Principle Investigators

Zeljko Pantic
Aranya Chakrabortty

More Details

The proposed project will apply risk segmentation, adaptive credit scoring and network-based portfolio analysis techniques from financial engineering and risk management for risk analytics of power systems at both asset and system levels. At the asset level (Thrust 1), the project will introduce risk segmentation of an asset’s throughput by applying tranching similar to collateralized debt obligations. The risk-free to most risky tranches will be assessed for their risk profile in terms of risk scores taking into account the variability of the renewable resource (wind or solar), presence of storage units or services that they may be equipped/associated with, and the asset’s locational specification.
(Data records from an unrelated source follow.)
(** * VPC tutorial script: provisioning and teardown of a virtual network

    A shallow embedding of [scripts/01_vpc_tutorial.py].  The script is a
    sequence of calls to the EC2 control plane (through boto3) interleaved
    with [print] statements and [try]/[except] blocks.  It is modelled in a
    small monad that threads the provider's state, records every provider
    call together with its outcome, collects the printed lines and
    propagates Python exceptions.

    The provider itself (boto3 and the EC2 service behind it) is not part
    of the repository: the script is written against an arbitrary provider
    (Section [Script]) and every general theorem holds for all of them.
    A small reference model of EC2 ([Module Mock]) supplies concrete runs. *)

From Stdlib Require Import String Ascii List Bool Arith Lia NArith.
From Stdlib Require Import DecimalString.
Import ListNotations.

Set Implicit Arguments.

Local Open Scope string_scope.
Local Open Scope list_scope.

(** ** Python values used by the script *)

(** [s1 + s2] on [str]; kept apart from list append. *)
Notation "a +++ b" := (String.append a b) (at level 60, right associativity).

(** The newline character of the ["\n..."] literals. *)
Definition nl : string := String "010"%char EmptyString.

(** ['=' * 60] and the like. *)
Fixpoint str_repeat (s : string) (n : nat) : string :=
  match n with
  | O => ""
  | S n' => s +++ str_repeat s n'
  end.

(** Truth value of a [str]: only the empty string is falsy. *)
Definition str_truthy (s : string) : bool :=
  match s with EmptyString => false | _ => true end.

(** [a or b] where [a] is a [str] or [None]. *)
Definition py_or (a : option string) (b : string) : string :=
  match a with
  | Some s => if str_truthy s then s else b
  | None => b
  end.

(** A Python [str] is a sequence of code points; it is modelled by its
    UTF-8 encoding, so that a character outside ASCII takes two to four
    bytes of the Rocq [string]. *)
Definition utf8 (bytes : list nat) : string :=
  string_of_list_ascii (map ascii_of_nat bytes).

(** [str.lower()].  The letters A to Z are lowered.  Python also lowers
    the letters outside ASCII; their bytes are left as they are here, which
    does not change whether the result equals an ASCII word made of
    [y], [e] and [s]: no character outside ASCII has one of these letters
    as its lowercase. *)
Definition lower_ascii (c : ascii) : ascii :=
  let n := nat_of_ascii c in
  if ((65 <=? n) && (n <=? 90))%nat then ascii_of_nat (n + 32) else c.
This risk scoring will be designed to be adaptive based on system level (Thrust 2) feedback at different contractual time-scales, starting from sub-seconds to tens of minutes, to determine asset suitability as an energy, regulation, spin, non-spin, or replacement reserve. Novel copula-based probabilistic risk models will be developed for the joint correlation structures between different contract tranches of assets for asset and system level risk assessment.